7)             Spatial Cognition
Spasial kSpatial cognition is a process through which individuals gain knowledge of the objects and events situated in or linked with space.ognisi adalah sebuah proses di mana individu mendapatkan pengetahuan dari objek dan kejadian atau menghubung-hubungkan sesuatu. In spite of its acknowledged importance for human functioning, research on spatial cognition has yet not identified its key issues. Meskipun para ahli mengakui hal ini penting bagi manusia, penelitian tentang kognisi spasial belum diidentifikasi isu-isu kunci. An important reason seems to be the study of children's spatial understanding as an end in itself, rather than as a major component of practical problems faced by children in their day-to-day activities (Gauvain, 1993a, 1993b). Sebuah alasan penting tampaknya mempelajari pemahaman spasial anak-anak sebagai tujuan itu sendiri, bukan sebagai komponen utama masalah praktis yang dihadapi oleh anak-anak dalam sehari-hari kegiatan mereka (Gauvain, 1993a, 1993b).
Cross-cultural research on spatial cognition has focused on the role of communicative conventions in describing space, the role of symbolic tools in representing space, and the role of cultural practices in organizing knowledge about and use of space. penelitian lintas-budaya pada kognisi spasial telah berfokus pada peran konvensi komunikatif dalam menjelaskan ruang, peran alat simbolis untuk mewakili ruang, dan peran praktek-praktek budaya dalam mengorganisir pengetahuan tentang dan penggunaan ruang.

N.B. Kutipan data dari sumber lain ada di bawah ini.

(** ** Further statements about runs *)

(** How often [u] calls in [users]. *)
Definition occurrences (u : string) (users : list string) : Z :=
  Z.of_nat (length (List.filter (fun x => bool_decide (x = u)) users)).

(** Every logged call of [key] was decided [ok]. *)
Definition decided (key : string) (ok : bool) (log : list Call) : Prop :=
  Forall (fun c => call_user c = key -> call_admitted c = ok) log.

(** Every logged call, of whatever key, was decided [ok]. *)
Definition all_decided (ok : bool) (log : list Call) : Prop :=
  Forall (fun c => call_admitted c = ok) log.

(** The keys of a run, as a set. *)
Definition callers (users : list string) : gset string := list_to_set users.

(** A stored list of stamps is well formed up to the instant [bound]:
    no longer than [N], in non-decreasing order, and nothing later than
    [bound]. *)
Definition stamps_ok (N bound : Z) (l : list Z) : Prop :=
  Z.of_nat (length l) <= N
  /\ StronglySorted Z.le l
  /\ Forall (fun ts => ts <= bound) l.

Definition requests_ok (w : World SlidingWindowRateLimiter.t) : Prop :=
  forall (k : string) (l : list Z),
    SlidingWindowRateLimiter.requests (self w) !! k = Some l ->
    stamps_ok (SlidingWindowRateLimiter.max_requests (self w))
              (last_reading (clock w)) l.

(** A new key whose first call reads the clock at [-1] and then at [0],
    and which calls again at [19]. *)
Definition straddling : Clock := scripted [-1; 0; 19] 19.

(** * Properties *)

(** ** The token bucket: one call *)

Section TokenBucketCall.

Import TokenBucketRateLimiter TokenBucketStep.

Lemma TokenBucket_is_allowed_eq (w : World t) (u : string) :
refill_interval (self w) <> 0 ->
is_allowed u w = (inr (decision w u), after w u).
Proof.
intros HR. destruct w as [[C R bs] ck]. simpl in HR.
unfold is_allowed, decision, after, entry, clock_after, step, refill, consume.
unfold bind, get_self, time_time, set_tokens, set_last_refill, get_bucket,
  set_bucket, modify_self, floordiv, ret, raise, bind, get_self,
  last_reading, peek.
simpl.
destruct (bs !! u) as [b|] eqn:Hb; simpl;
  repeat (progress (rewrite ?Hb, ?lookup_insert_eq; simpl));
  (destruct (decide (R = 0)); [done|]); simpl;
  destruct (0 <? (_ - _) / R) eqn:Hadd; simpl;
  repeat (progress (rewrite ?Hb, ?lookup_insert_eq; simpl));
  match goal with
  | |- context [0 <? ?x] => destruct (0 <? x) eqn:Htok
  end; simpl;
  repeat (progress (rewrite ?Hb, ?lookup_insert_eq, ?insert_insert_eq; simpl));
  try done.
by rewrite insert_id.
Qed.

All of us talk about the location of various objects or places in the environment. Semua kita berbicara tentang lokasi berbagai objek atau tempat di lingkungan. Description of route is the most common part of our communication. Deskripsi dari sutu rute adalah bagian paling umum dari komunikasi kita. Spencer and Darvizeh (1983) compared the route descriptions of British and Iranian preschool children. Spencer dan Darvizeh (1983) membandingkan deskripsi rute Iran prasekolah anak-anak dan Inggris. The latter group gave more vivid and fuller accounts of sites along a route, but less directional information than the former. Kelompok terakhir memberi hidup dan penuh lebih banyak tempat di sepanjang rute, tetapi informasi arah kurang dari yang pertama. By three years of age, children were found to communicate spatial information to others in the manner of adults in their culture, suggesting that communicative competence in the spatial domain involves the acquisition of culturally patterned skills for describing space. Dengan tiga tahun usia, anak ditemukan untuk berkomunikasi informasi spasial kepada orang lain dengan cara orang dewasa di budaya mereka, menunjukkan bahwa kompetensi komunikatif dalam domain spasial melibatkan akuisisi berpola keterampilan budaya untuk mendeskripsikan ruang.